Ip Man was a martial artist, born in the Chinese city of Foshan in 1893 before ultimately moving to Hong Kong and becoming a master teacher of the wing chun school of kung fu. His most famous student was action film star Bruce Lee. In recent years Ip has become the centre of his own miniature genre of Hong Kong action film. In 2008 simultaneous biographical pictures were announced, each based on Ip’s life. Wilson Yip’s Ip Man, which starred Donnie Yen, was quickly produced and released into cinemas that December. Wong Kar-wai’s The Grandmaster, on the other hand, struggled through a tortured pre-production, delays caused by its lead actor breaking his arm during training, a lengthy shoot and an even lengthier editing process. It was finally released to Chinese cinemas in January 2013 – more than four years after Wong had started making it. In the intervening time Yip and Yen had made Ip Man 2, and Herman Yau had directed an unofficial prequel titled Ip Man: The Legend is Born. Ip Man had even appeared as a supporting character in the television drama The Legend of Bruce Lee. As The Grandmaster was released, another TV series was halfway finished titled Ip Man and Herman Yau was already producing the other unofficial book-end to Yip and Yen’s films: Ip Man: The Final Fight.

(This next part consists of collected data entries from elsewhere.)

(** * lib/review.py: the Review entity manager

    A shallow embedding of [src/lib/review.py]: the three validating
    property setters, the identity cache [Review.all], and the row
    operations [save], [create], [instance_from_db], [find_by_id],
    [update], [delete] and [get_all], over an explicit store made of the
    Python heap, the class-level cache, the [reviews] table and the
    Employee collaborator.

    Python exceptions are results: every operation is a function from the
    store to an outcome and the store at the moment it returned or raised,
    so that a partial in-place update is visible after a failure.

    The sqlite3 cursor and lib/employee.py are not part of the file.  The
    table is a list of rows in scan order, which for this table is the order
    of the row ids.  [CURSOR.execute] first binds its parameters, and
    refuses an [int] outside 64 bits and a [str] that UTF-8 cannot encode;
    the statement runs only when every parameter is bound.  An INSERT takes
    the largest row id plus one, or else an unused id drawn at random, and
    every statement leaves [CURSOR.lastrowid] at the id of the last row
    inserted.  There is one cursor, [CURSOR], and the table exists, so
    [create_table] and [drop_table] have no counterpart here.
    [Employee.find_by_id] is the lookup the specification describes. *)

From Stdlib Require Import ZArith NArith Ascii String.
From stdpp Require Import gmap list strings.

Local Open Scope Z_scope.

(** ** Python values *)

(** A Python [str] is its sequence of code points. *)
Abbreviation pystr := (list N) (only parsing).

(** The instances of [int]: an [int] proper, or a [bool], which Python
    makes a subclass of [int] with the values 0 and 1. *)
Inductive pyint : Type :=
| PyLong (z : Z)
| PyBool (b : bool).

(** The values the class handles: [None], instances of [int], instances of
    [str].  The type tests of the source are [isinstance(_, int)] and
    [isinstance(_, str)]; a value of another type fails both, as [None]
    does. *)
Inductive pyval : Type :=
| VNone
| VInt (n : pyint)
| VStr (s : pystr).

Definition int_value (n : pyint) : Z :=
  match n with
  | PyLong z => z
  | PyBool b => Z.b2z b
  end.

(** [isinstance(v, int)] and [isinstance(v, str)]. *)
Definition isinstance_int (v : pyval) : bool :=
  match v with VInt _ => true | _ => false end.

Definition isinstance_str (v : pyval) : bool :=
  match v with VStr _ => true | _ => false end.


(** The code points of a literal. *)
Definition py (s : string) : pystr :=
  map N_of_ascii (list_ascii_of_string s).

#[global] Instance pyint_eq_dec : EqDecision pyint.
Proof. solve_decision. Defined.

#[global] Instance pyval_eq_dec : EqDecision pyval.
Proof. solve_decision. Defined.

#[global] Instance pyint_countable : Countable pyint.
Proof.
  refine (inj_countable'
    (fun n => match n with PyLong z => inl z | PyBool b => inr b end)
    (fun x => match x with inl z => PyLong z | inr b => PyBool b end) _).
  by intros [].
Defined.

#[global] Instance pyval_countable : Countable pyval.
Proof.
  refine (inj_countable'
    (fun v => match v with
              | VNone => inl tt
              | VInt n => inr (inl n)
              | VStr s => inr (inr s)
              end)
    (fun x => match x with
              | inl _ => VNone
              | inr (inl n) => VInt n
              | inr (inr s) => VStr s
              end) _).
  by intros [].
Defined.

(** ** [str.strip()] *)

(** [str.isspace] on one code point: the characters [strip()] removes when
    it is called without an argument. *)
Definition is_space (c : N) : bool :=
  ((9 <=? c) && (c <=? 13) || (28 <=? c) && (c <=? 32)
   || (c =? 133) || (c =? 160) || (c =? 5760)
   || (8192 <=? c) && (c <=? 8202)
   || (c =? 8232) || (c =? 8233) || (c =? 8239) || (c =? 8287)
   || (c =? 12288))%N.

Fixpoint lstrip (s : pystr) : pystr :=
  match s with
  | c :: s' => if is_space c then lstrip s' else s
  | [] => []
  end.

Definition rstrip (s : pystr) : pystr := rev (lstrip (rev s)).

Definition strip (s : pystr) : pystr := rstrip (lstrip s).

(** ** 64-bit integers *)

(** SQLite's INTEGER, the type of a row id, is a signed 64-bit integer. *)
Definition int64 (z : Z) : Prop := - 2 ^ 63 <= z < 2 ^ 63.

Definition max_int64 : Z := 2 ^ 63 - 1.

Definition int64_wrap (z : Z) : Z := (z + 2 ^ 63) mod 2 ^ 64 - 2 ^ 63.

#[global] Instance int64_dec (z : Z) : Decision (int64 z).
Proof. unfold int64. apply _. Defined.

(** ** Exceptions and outcomes *)

(** [UnicodeEncodeError] carries the code point UTF-8 refuses and its
    position in the string. *)
Inductive exn : Type :=
| ValueError (msg : string)
| KeyError (key : pyval)
| AttributeError (attr : string)
| OverflowError (msg : string)
| UnicodeEncodeError (code_point : N) (position : nat)
| OperationalError (msg : string).

Inductive result (A : Type) : Type :=
| Ok (a : A)
| Raise (e : exn).

Arguments Ok {A} a.
Arguments Raise {A} e.

(** ** The store *)

(** A reference to a Review instance: its index in the heap. *)
Abbreviation loc := nat (only parsing).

Good things, as they say, come to those who wait, since while The Grandmaster was delayed by four years the final production is an astonishingly beautiful and effective film. As a biographical film it actually fails miserably, since it almost consigns Ip – played here by noted actor Tony Yeung Chiu-Wai – to the sidelines of his own film. Instead it uses Ip Man as a viewpoint from which to explore the end of the traditional Chinese martial arts community, the Japanese occupation of China, and a violent feud between Gong Er (Zhang Ziyi) – the daughter of a northern martial arts grand master – and Ma San (Zhang Jin) – the pupil who has co-opted her father’s legacy and teachings.
One can almost take The Grandmaster as a love letter to martial arts. Its fight sequences are shot and edited with such a distinctive flair and an elegant, baroque quality that they are likely unmatched on their own terms in Chinese-language cinema. The first fight, which opens the movie, sees Ip take down an entire crowd of assailants in a rain-soaked back street. The action is frantic, aggressive and visually quite difficult to follow, with Wong clearly focusing on Ip’s sheer speed and power in the face of multiple combatants. Later sequences take a radically different route, focusing on slow motion, shifts from motion to stillness, and a striking focus on individual aspects of martial arts technique. One fight seems to dwell excessively on the movements of the fighters’ feet. Another focuses on the motions of their hands. One particularly beautiful sequence sees Ip and Gong trade blows in such a lyrical and seductive fashion that it works as one of the best romance scenes I have ever seen.
Elsewhere the film takes a dark, warmly lit aesthetic, as Wong tracks Ip’s life over a number of decades from his being appointed to represent the southern schools of martial arts against a northern challenger to his setting up his own school in Hong Kong in the 1950s. Tony Leung delivers a wonderfully subtle and restrained performance as Ip, trusting the screenplay and the photography to do a lot of the emotional heavy lifting – and in doing so providing Ip with a deep sense of self-assurance and dignity. The slow burn romance between Leung and Zhang’s characters is tremendous. They can never be together, since he is already married and she is consumed by her quest for revenge against Ma San, but that longing permeates every interaction they share from its playful beginnings to the film’s melancholic conclusion.
If one was to be harshly honest about The Grandmaster, they could make the claim that the entire film is essentially composed of romantic longing and luxurious martial arts fights. That would be a true assessment, but such an assessment would fail to capture just how languidly composed and sensually staged that longing and those fights appear on the screen. Wong Kar-wai is an apparent master of missing the expected beats and structures of his chosen genres – check out Ashes of Time for his deliberately idiosyncratic take on the ‘wuxia’ martial action genre – but he always lands somewhere jaw-droppingly beautiful and incomparably emotional. He is a truly unique filmmaker, and The Grandmaster shows him near the very height of his immense talents.